### Dataset entries
(** * TaskFlow backend: board, list and card controllers

    A shallow embedding of the three Express controllers
    ([board.controller.ts], [list.controller.ts], [card.controller.ts])
    over an explicit model of the Prisma store, followed by the
    properties of the authorization and ordering logic.

    Conventions of the embedding.
    - Request bodies are JSON values ([JsVal]); property access, truthiness
      and [typeof] follow JavaScript.
    - A string is held as the bytes of its UTF-8 encoding, so a character
      outside ASCII takes two to four bytes.
    - The store is a record of tables keyed by id ([gmap string _]).
      A handler runs in the monad [Prisma]: it reads the current store,
      commits writes to it, or throws.  Every commit is recorded, so the
      sequence of store states another request could observe is part of a
      run's result.
    - The outer [try { ... } catch] of a handler turns a thrown exception
      into the 500 response.
    - A response is its status code, its message and the entity it
      carries; the nested projections of a read ([include], [orderBy]) are
      not modelled. *)

From Stdlib Require Import ZArith Ascii String List.
From stdpp Require Import base option list strings gmap fin_maps.

Local Open Scope string_scope.
Local Open Scope Z_scope.

(** ** JSON values as JavaScript sees them *)

(** [JNum n] is the number with the integral value [n]; [JFrac whole] is a
    number with a fractional part, of which only the integer part [whole]
    (the number truncated toward zero) plays a role below: such a number is
    truthy, has type 'number', and an integer column stores its integer
    part.  [JInf] is a number too large for a double, which [JSON.parse]
    reads as [Infinity] or [-Infinity]: it is truthy, has type 'number',
    and no integer column takes it. *)
#[warnings="-register-all"] Inductive JsVal : Type :=
| JUndefined
| JNull
| JBool (b : bool)
| JNum (n : Z)
| JFrac (whole : Z)
| JStr (s : string)
| JArr (xs : list JsVal)
| JObj (fields : list (string * JsVal))
| JInf.

(** The result of evaluating an expression that may throw. *)
Inductive Result (A : Type) : Type :=
| Value (a : A)
| Thrown.
Arguments Value {A} a.
Arguments Thrown {A}.

(** [!!v] in JavaScript. *)
Definition truthy (v : JsVal) : bool :=
  match v with
  | JUndefined | JNull => false
  | JBool b => b
  | JNum n => negb (n =? 0)
  | JFrac _ | JInf => true
  | JStr s => negb (bool_decide (s = ""))
  | JArr _ | JObj _ => true
  end.

Fixpoint assoc (k : string) (fs : list (string * JsVal)) : JsVal :=
  match fs with
  | [] => JUndefined
  | (k', v) :: fs' => if bool_decide (k' = k) then v else assoc k fs'
  end.

(** [v.k] (equivalently the destructuring [const { k } = v]): a TypeError on
    [undefined] and [null], [undefined] on a value without that property. *)
Definition prop (v : JsVal) (k : string) : Result JsVal :=
  match v with
  | JUndefined | JNull => Thrown
  | JObj fs => Value (assoc k fs)
  | _ => Value JUndefined
  end.

(** [typeof v === 'number'] *)
Definition is_number (v : JsVal) : bool :=
  match v with
  | JNum _ | JFrac _ | JInf => true
  | _ => false
  end.

(** The integer an [Int] column makes of a number: the query engine
    truncates one with a fractional part, and takes no infinite one. *)
Definition int_of (v : JsVal) : option Z :=
  match v with
  | JNum n => Some n
  | JFrac whole => Some whole
  | _ => None
  end.

(** [String.prototype.trim] strips the white space and the line terminators
    of ECMAScript from both ends.  In UTF-8 these are
    - one byte: TAB, LF, VT, FF, CR (9 to 13) and SP (32);
    - two bytes: U+00A0 (194 160);
    - three bytes: U+1680 (225 154 128), U+2000 to U+200A (226 128 128 to
      226 128 138), U+2028 and U+2029 (226 128 168 and 169), U+202F
      (226 128 175), U+205F (226 129 159), U+3000 (227 128 128) and U+FEFF
      (239 187 191). *)
Definition is_ws (a : ascii) : bool :=
  let n := N_of_ascii a in
  ((9 <=? n) && (n <=? 13))%N || (n =? 32)%N.

Definition is_ws2 (a b : ascii) : bool :=
  ((N_of_ascii a =? 194) && (N_of_ascii b =? 160))%N.

Definition is_ws3 (a b c : ascii) : bool :=
  let x := N_of_ascii a in
  let y := N_of_ascii b in
  let z := N_of_ascii c in
  ((x =? 225) && (y =? 154) && (z =? 128)
   || (x =? 226) && (y =? 128)
      && ((128 <=? z) && (z <=? 138) || (z =? 168) || (z =? 169) || (z =? 175))
   || (x =? 226) && (y =? 129) && (z =? 159)
   || (x =? 227) && (y =? 128) && (z =? 128)
   || (x =? 239) && (y =? 187) && (z =? 191))%N.

(** Strip white space from the front, given the two- and three-byte
    characters to strip. *)
Fixpoint strip (w2 : ascii -> ascii -> bool) (w3 : ascii -> ascii -> ascii -> bool)
    (s : list ascii) : list ascii :=
  match s with
  | a :: s1 =>
      if is_ws a then strip w2 w3 s1
      else match s1 with
           | b :: s2 =>
               if w2 a b then strip w2 w3 s2
               else match s2 with
                    | c :: s3 => if w3 a b c then strip w2 w3 s3 else s
                    | [] => s
                    end
           | [] => s
           end
  | [] => []
  end.

Definition trim_start (s : list ascii) : list ascii := strip is_ws2 is_ws3 s.

(** From the back the bytes of a character come in reverse. *)
Definition trim_end (s : list ascii) : list ascii :=
  rev (strip (fun a b => is_ws2 b a) (fun a b c => is_ws3 c b a) (rev s)).

Definition trim (s : string) : string :=
  string_of_list_ascii (trim_end (trim_start (list_ascii_of_string s))).

(** Outcome of a validation step: the handler answers 400, an exception
    escapes to the [catch], or the step yields a value. *)
Inductive Checked (A : Type) : Type :=
| Reject
| Raise
| Accept (a : A).
Arguments Reject {A}.
Arguments Raise {A}.
Arguments Accept {A} a.

(** [if (!title || title.trim() === '') { 400 }], then [title.trim()].
    A truthy value that is not a string has no [trim] method. *)
Definition required_title (title : JsVal) : Checked string :=
  if negb (truthy title) then Reject
  else match title with
       | JStr s => if bool_decide (trim s = "") then Reject else Accept (trim s)
       | _ => Raise
       end.

(** ** The store *)

(** Modelled from the spec: the Prisma schema of the repository
    (prisma/schema.prisma) is not among the sources.  The tables and their
    columns follow the data model of the specification (section 3) and the
    fields the controllers read and write.  The user and comment tables and
    the time stamps, which no handler below writes, are left out. *)
Record Board := mkBoard { b_title : string; b_ownerId : string }.
Record Member := mkMember { m_boardId : string; m_userId : string; m_role : string }.
Record TList := mkList { l_title : string; l_order : Z; l_boardId : string }.
Record Card := mkCard {
  c_title : string;
  c_description : option string;
  c_labels : list string;
  c_dueDate : option JsVal;      (* [new Date(v)], kept as its argument [v] *)
  c_order : Z;
  c_listId : string }.

Record Store := mkStore {
  boards : gmap string Board;
  members : gmap string Member;
  lists : gmap string TList;
  cards : gmap string Card }.

(** The store as other requests see it: the current state and the states
    committed before it, most recent first. *)
Record World := mkWorld { now : Store; past : list Store }.

Definition Prisma (A : Type) : Type := World -> Result A * World.

#[export] Instance Prisma_ret : MRet Prisma := fun A a w => (Value a, w).
#[export] Instance Prisma_bind : MBind Prisma := fun A B f m w =>
  match m w with
  | (Value a, w') => f a w'
  | (Thrown, w') => (Thrown, w')
  end.

Definition throw {A : Type} : Prisma A := fun w => (Thrown, w).
Definition read {A : Type} (f : Store -> A) : Prisma A := fun w => (Value (f (now w)), w).
Definition get : Prisma Store := read (fun s => s).
Definition commit (s : Store) : Prisma unit :=
  fun w => (Value tt, {| now := s; past := now w :: past w |}).

(** A lifted [Result]. *)
Definition eval {A : Type} (r : Result A) : Prisma A :=
  match r with
  | Value a => mret a
  | Thrown => throw
  end.

(** A query is what a Prisma client call builds before it is awaited: run
    against a store it fails ([None], the promise rejects) or yields a value
    and the store after it. *)
Definition Query (A : Type) : Type := Store -> option (A * Store).

(** [await q]: the query runs in a transaction of its own. *)
Definition await {A : Type} (q : Query A) : Prisma A :=
  s ← get;
  match q s with
  | Some (a, s') => _ ← commit s'; mret a
  | None => throw
  end.

(** [await prisma.$transaction([q1, ..., qn])]: the queries run in order on
    a working copy; the copy is committed once when all succeeded, and
    dropped when one failed. *)
Fixpoint run_batch {A : Type} (qs : list (Query A)) (s : Store) : option (list A * Store) :=
  match qs with
  | [] => Some ([], s)
  | q :: qs' =>
      match q s with
      | Some (a, s') =>
          match run_batch qs' s' with
          | Some (r, s'') => Some (a :: r, s'')
          | None => None
          end
      | None => None
      end
  end.

Definition transaction {A : Type} (qs : list (Query A)) : Prisma (list A) :=
  await (run_batch qs).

### Brief
Consider the entries above and return each line with the string "controllers".

### Output
(** * TaskFlow backend: board, list and card controllers
    A shallow embedding of the three Express controllers
    fields the controllers read and write.  The user and comment tables and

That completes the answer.